Map of the Clocktower complex
1. Registry/Clocktower building

2. Geology Block

3. Professorial Houses (2)

4. Staff Club

5. Marama Hall

6. School of Mines / Archway building

7. Allen Hall Theatre

8. Home Science

9. St David Street footbridge

10. Union Street bridge

Chequered streets are pedestrian only.

The University of Otago Clocktower complex is a group of architecturally and historically significant buildings in the centre of the University of Otago campus. Founded in Dunedin, New Zealand, in 1869, the University of Otago was the expression of the province's Scottish founders' commitment to higher education. They were also the inheritors of a strong architectural tradition and gritty determination. Defending the decision to build in expensive materials in an elaborate historicising manner, the chancellor, Donald Stuart, said "the Council had some old-world notions and liked to have a university with some architectural style". This attitude persisted for over 50 years and resulted in an impressive group of buildings.

==Building history==
The university was originally housed in William Mason’s post office in what is now the Exchange area of the central city. It was decided the building and the location was unsuitable and the university managed to acquire the site then housing the Botanic Gardens in North Dunedin beside the Water of Leith.
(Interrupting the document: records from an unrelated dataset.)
(** * Page_Scanner: the document rectification pipeline of
    [src/lib/imageProcessing.ts], embedded function by function.

    Number model.  A JavaScript [number] is modelled by an exact rational
    ([Q]): sums, products and guarded quotients are computed without
    rounding, and the decimal literals of the source (0.15, 0.299, ...)
    stand for the decimal fractions they spell.  Where the rounding of the
    runtime decides what a function returns, the function is embedded a
    second time: the homography solver and the resampler over binary64
    numbers (module [Binary64], on the primitive floats), the corner orderer
    over rounded sums (module [Rounded]).  The two quotients the
    source leaves unguarded (the area ratio and the projective division)
    go through [xnum], which adds the non-finite results of a division by
    zero.  [Math.sqrt], [Math.atan2] and [Math.hypot] belong to the
    JavaScript runtime, not to the repository: they are the fields of a
    [MathLib] record and every theorem holds for any choice of them.

    Buffers.  A [Uint8ClampedArray] is a [list Z] whose stores go through
    [toUint8Clamp]; a [Float32Array] is a [list Q] whose computed stores go
    through [Math_fround], the rounding to single precision.  As for typed arrays, a store outside the
    buffer does nothing, which is what stdpp's list insert does. *)

From Stdlib Require Import ZArith QArith Qround Qabs Qpower Lia Lqa List Bool QNsatz NsatzTactic Floats.
From stdpp Require Import base list sorting strings.

Open Scope Q_scope.

(** ** Numbers *)

Definition Qltb (a b : Q) : bool := negb (Qle_bool b a).
Definition Qleb (a b : Q) : bool := Qle_bool a b.
Definition Qeqb (a b : Q) : bool := Qeq_bool a b.

(** [Math.min], [Math.max], [Math.abs], [Math.floor], [Math.round]. *)
Definition Math_min (a b : Q) : Q := if Qltb b a then b else a.
Definition Math_max (a b : Q) : Q := if Qltb a b then b else a.
Definition Math_abs (a : Q) : Q := Qabs a.
Definition Math_floor (a : Q) : Z := Qfloor a.
Definition Math_round (a : Q) : Z := Qfloor (a + (1 # 2)).

(** The conversion applied by a store into a [Uint8ClampedArray]: clamp to
    [0, 255] and round to the nearest integer, a tie going to the even one. *)
Definition roundHalfEven (q : Q) : Z :=
  let f := Qfloor q in
  let r := q - inject_Z f in
  if Qltb r (1 # 2) then f
  else if Qltb (1 # 2) r then (f + 1)%Z
  else if Z.even f then f else (f + 1)%Z.

Definition toUint8Clamp (q : Q) : Z :=
  if Qleb q 0 then 0%Z else if Qleb 255 q then 255%Z else roundHalfEven q.

(** Rounding to the nearest number with [prec] significant bits, ties to
    even; [binary64] and [binary32] are the roundings of results that
    neither overflow nor fall below the normal range. *)
Definition roundTo (prec : Z) (q : Q) : Q :=
  if Qeqb q 0 then 0
  else
    let a := Qabs q in
    let e := (Z.log2 (Qnum a) - Z.log2 (Z.pos (Qden a)))%Z in
    let e := if Qltb a (2 ^ e) then (e - 1)%Z else e in
    let ulp := 2 ^ (e - (prec - 1)) in
    let m := roundHalfEven (a / ulp) in
    Qred ((if Qltb q 0 then -1 else 1) * inject_Z m * ulp).

Definition binary64 : Q -> Q := roundTo 53.
Definition binary32 : Q -> Q := roundTo 24.

(** ** Loops and buffers *)

(** [for (let i = lo; i < hi; i++) body]: the state is threaded through. *)
Definition for_range {St : Type} (lo hi : nat) (body : nat -> St -> St) (s : St) : St :=
  foldl (fun st i => body i st) s (seq lo (hi - lo)).

(** The loop nest shared by the per-pixel stages,
    [for (let y = 1; y < height - 1; y++) for (let x = 1; x < width - 1; x++)],
    visiting the interior pixels in row-major order. *)
Definition rasterScan {St : Type} (w h : nat) (body : nat -> nat -> St -> St) (s : St) : St :=
  for_range 1 (h - 1) (fun y st => for_range 1 (w - 1) (fun x st => body x y st) st) s.

(** The pixels [rasterScan] visits, in the order it visits them, and the
    buffer index [y * width + x] of a pixel. *)
Definition interiorPositions (w h : nat) : list (nat * nat) :=
  y ← seq 1 (h - 1 - 1); x ← seq 1 (w - 1 - 1); [(x, y)].

Definition pixelIndex (w : nat) (p : nat * nat) : nat := (p.2 * w + p.1)%nat.

Definition interior (w h x y : nat) : Prop :=
  (1 <= x < w - 1)%nat /\ (1 <= y < h - 1)%nat.

Definition interiorb (w h x y : nat) : bool :=
  ((1 <=? x) && (x <? w - 1) && (1 <=? y) && (y <? h - 1))%nat.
This was two of the city blocks surveyed by Charles Kettle bounded by St David Street in the north, Albany Street to the south, Leith Street to the east, and Castle Street on the west side. It was bisected west to east by Union Street. The Water of Leith traversed it from the north running along its Castle Street margin though turning to flow eastward beyond the Union Street crossing. Architectural opinion of the day favored the site now occupied by Otago Boys' High School. The university authorities were under the misapprehension that the city had given up the stretch of Union Street bisecting the site.

An architectural competition was held and was won by Maxwell Bury (1825–1912). His plans to build in brick in the Classical style were changed to build in the Gothic style in stone. His conception was of two parallel ranges running north and south in the more northerly of the two city blocks. One range with a clock tower would face west across the Leith to Castle Street. (University of Otago Clocktower Building.) The other behind it, now called the Geology Block, would run close along the eastern Leith Street boundary. There would be four professorial houses in two semidetached blocks, in brick in the Queen Anne Style, immediately to the north, facing St David Street.

Construction began in 1878 and it seems the north part of the Geology Block was completed that year while the north part of the Clocktower Building and the Professorial Houses were completed in 1879. Costs to that date were 31,275 pounds. In 1883 Bury was called back to oversee a southward extension of the Geology Block. With this his work on the complex ended.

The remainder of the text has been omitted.